→ Entries provided:
===============

(** Two requests of one session, addressed to two clients, their tasks
    scheduled under ids 11 and 22. *)
Definition two_client_world : World :=
  mkWorld
    [(FLOW_STATE_TEMPLATE hunt_session, FLOW_REQUEST_TEMPLATE 1,
      SerRequest (hunt_request 1 "C.0000000000000001" 11));
     (FLOW_STATE_TEMPLATE hunt_session, FLOW_REQUEST_TEMPLATE 2,
      SerRequest (hunt_request 2 "C.0000000000000002" 22))] 100 [].

(** A factory whose child issues no requests of its own. *)
Definition quiet_factory (for_client : option string) (flow_name event_id : string)
    (state : RequestState.t) (queue : list RequestState.t) (queue_name : string)
    (w : World) : string * list RequestState.t * World :=
  ("W:C0FFEE01", queue, w).

(** A flow whose every state method raises. *)
Definition failing_flow : Flow :=
  mkFlow (fun name request responses c w =>
            (c, w, Some "Traceback (most recent call last): ValueError"))
         (fun c w => (c, w, None)).

(** A flow whose state methods and [End] do nothing. *)
Definition quiet_flow : Flow :=
  mkFlow (fun name request responses c w => (c, w, None))
         (fun c w => (c, w, None)).

Definition ordered_session : string := "W:AAAA0001".

Definition ordered_request (id : Z) : RequestState.t :=
  RequestState.mk id ordered_session "C.0000000000000001" "Done" "" 0 []
    (GrrMessage.mk ordered_session "ListDirectory" id 0 MESSAGE UNSET 0
       (PProto "")) (10 + id) 0.

Definition ordered_response (request_id response_id : Z) (type : MessageType)
  : GrrMessage.t :=
  GrrMessage.mk ordered_session "" request_id response_id type AUTHENTICATED 0
    (PProto "").

(** Request 1 is stored, no response to it has arrived. *)
Definition unanswered_world : World :=
  mkWorld [(FLOW_STATE_TEMPLATE ordered_session, FLOW_REQUEST_TEMPLATE 1,
            SerRequest (ordered_request 1))] 100 [].


(** A child flow of [sample_parent]'s flow. *)
Definition child_context : Context :=
  sample_context FlowContext "W:C0FFEE01" (Some sample_parent).

Definition orphan_context : Context :=
  sample_context FlowContext ordered_session None.



(** Request 1, transmitted [count] times so far, stored with
    [gapped_responses]. *)
Definition gapped_world (count : Z) : World :=
  mkWorld
    [(FLOW_STATE_TEMPLATE ordered_session, FLOW_REQUEST_TEMPLATE 1,
      SerRequest (RequestState.set_transmission_count count (ordered_request 1)));
     (FLOW_STATE_TEMPLATE ordered_session, FLOW_RESPONSE_TEMPLATE 1 1,
      SerMessage (ordered_response 1 1 MESSAGE));
     (FLOW_STATE_TEMPLATE ordered_session, FLOW_RESPONSE_TEMPLATE 1 3,
      SerMessage (ordered_response 1 3 STATUS))] 100 [].

(** * More of the module, and the vocabulary of further properties *)

(** ** Reading a key back *)

(** The value of an upper-case hexadecimal digit. *)
Definition hex_value (c : ascii) : Z :=
  match c with
  | "0" => 0 | "1" => 1 | "2" => 2 | "3" => 3 | "4" => 4 | "5" => 5
  | "6" => 6 | "7" => 7 | "8" => 8 | "9" => 9 | "A" => 10 | "B" => 11
  | "C" => 12 | "D" => 13 | "E" => 14 | "F" => 15 | _ => 0
  end%char.

(** [int(s, 16)] for a string of upper-case hexadecimal digits. *)
Fixpoint unhex_aux (v : Z) (s : string) : Z :=
  match s with
  | EmptyString => v
  | String c s' => unhex_aux (v * 16 + hex_value c) s'
  end.
Definition unhex (s : string) : Z := unhex_aux 0 s.

(** The [k] low hexadecimal digits of [n], most significant first. *)
Fixpoint low_digits (k : nat) (n : Z) : string :=
  match k with
  | O => EmptyString
  | S k' => low_digits k' (n / 16) +:+ String (hex_digit (n mod 16)) EmptyString
  end.

(** ** Runs of calls *)

(** The arguments of one [CallClient]. *)
Record ClientCall := mkClientCall {
  call_action : string;
  call_args : option Payload;
  call_next_state : option string;
  call_data : option (list (string * string));
  call_client : option string
}.

(** Whether [CallClient] goes ahead with the call: a next state is named
    and, on an ordered context, declared. *)
Definition accepts (c : Context) (k : ClientCall) : bool :=
  match call_next_state k with
  | None => false
  | Some next_state =>
      negb (process_requests_in_order (class c))
      || mem_string next_state (next_states c)
  end.

(** The calls a state method makes to [CallClient], one after the other;
    the [FlowContextError] of a refused call is caught by the caller. *)
Definition call_clients (args_from_kwargs : string -> Payload)
    (calls : list ClientCall) (c : Context) : Context :=
  fold_left
    (fun c k =>
       (CallClient args_from_kwargs (call_action k) (call_args k)
          (call_next_state k) (call_data k) (call_client k) c).1)
    calls c.

(** The client a call is addressed to: a [FlowContext] falls back on its
    own. *)
Definition addressee (c : Context) (k : ClientCall) : string :=
  field_of match class c with
           | HuntFlowContext => call_client k
           | FlowContext => opt_or (call_client k) (client_id c)
           end.

(** The replies a flow sends to its parent, one after the other. *)
Definition send_replies (payloads : list Payload) (c : Context) (w : World)
  : Context * World :=
  fold_left (fun cw payload => SendReply payload cw.1 cw.2) payloads (c, w).

(** The messages written to the data store, in journal order, each with
    its subject and its key. *)
Definition written_messages (calls : list Call)
  : list (string * string * GrrMessage.t) :=
  concat (List.map
            (fun call =>
               match call with
               | DB_MultiSet subject to_write _ _ =>
                   omap (fun kv : string * list Serialized =>
                           match last kv.2 with
                           | Some (SerMessage m) => Some (subject, kv.1, m)
                           | _ => None
                           end)
                        (map_to_list to_write)
               | _ => []
               end) calls).

(** The [type] a reply to the parent is sent with. *)
Definition reply_type (payload : Payload) : MessageType :=
  if is_GrrStatus payload then STATUS else MESSAGE.

(** ** What a pass removes *)

(** The keys of one request and of its responses, as
    [DeleteFlowRequestStates] lists them. *)
Definition keys_of (pair : RequestState.t * list GrrMessage.t) : list string :=
  FLOW_REQUEST_TEMPLATE (RequestState.id pair.1)
  :: List.map (fun response =>
                 FLOW_RESPONSE_TEMPLATE (GrrMessage.request_id response)
                                        (GrrMessage.response_id response))
              pair.2.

===============

Start with the line above that contains "(** [int(s, 16)]" and end with the line that contains "fold_left (fun cw". Write out those lines exactly, and only those.

(** [int(s, 16)] for a string of upper-case hexadecimal digits. *)
Fixpoint unhex_aux (v : Z) (s : string) : Z :=
  match s with
  | EmptyString => v
  | String c s' => unhex_aux (v * 16 + hex_value c) s'
  end.
Definition unhex (s : string) : Z := unhex_aux 0 s.

(** The [k] low hexadecimal digits of [n], most significant first. *)
Fixpoint low_digits (k : nat) (n : Z) : string :=
  match k with
  | O => EmptyString
  | S k' => low_digits k' (n / 16) +:+ String (hex_digit (n mod 16)) EmptyString
  end.

(** ** Runs of calls *)

(** The arguments of one [CallClient]. *)
Record ClientCall := mkClientCall {
  call_action : string;
  call_args : option Payload;
  call_next_state : option string;
  call_data : option (list (string * string));
  call_client : option string
}.

(** Whether [CallClient] goes ahead with the call: a next state is named
    and, on an ordered context, declared. *)
Definition accepts (c : Context) (k : ClientCall) : bool :=
  match call_next_state k with
  | None => false
  | Some next_state =>
      negb (process_requests_in_order (class c))
      || mem_string next_state (next_states c)
  end.

(** The calls a state method makes to [CallClient], one after the other;
    the [FlowContextError] of a refused call is caught by the caller. *)
Definition call_clients (args_from_kwargs : string -> Payload)
    (calls : list ClientCall) (c : Context) : Context :=
  fold_left
    (fun c k =>
       (CallClient args_from_kwargs (call_action k) (call_args k)
          (call_next_state k) (call_data k) (call_client k) c).1)
    calls c.

(** The client a call is addressed to: a [FlowContext] falls back on its
    own. *)
Definition addressee (c : Context) (k : ClientCall) : string :=
  field_of match class c with
           | HuntFlowContext => call_client k
           | FlowContext => opt_or (call_client k) (client_id c)
           end.

(** The replies a flow sends to its parent, one after the other. *)
Definition send_replies (payloads : list Payload) (c : Context) (w : World)
  : Context * World :=
  fold_left (fun cw payload => SendReply payload cw.1 cw.2) payloads (c, w).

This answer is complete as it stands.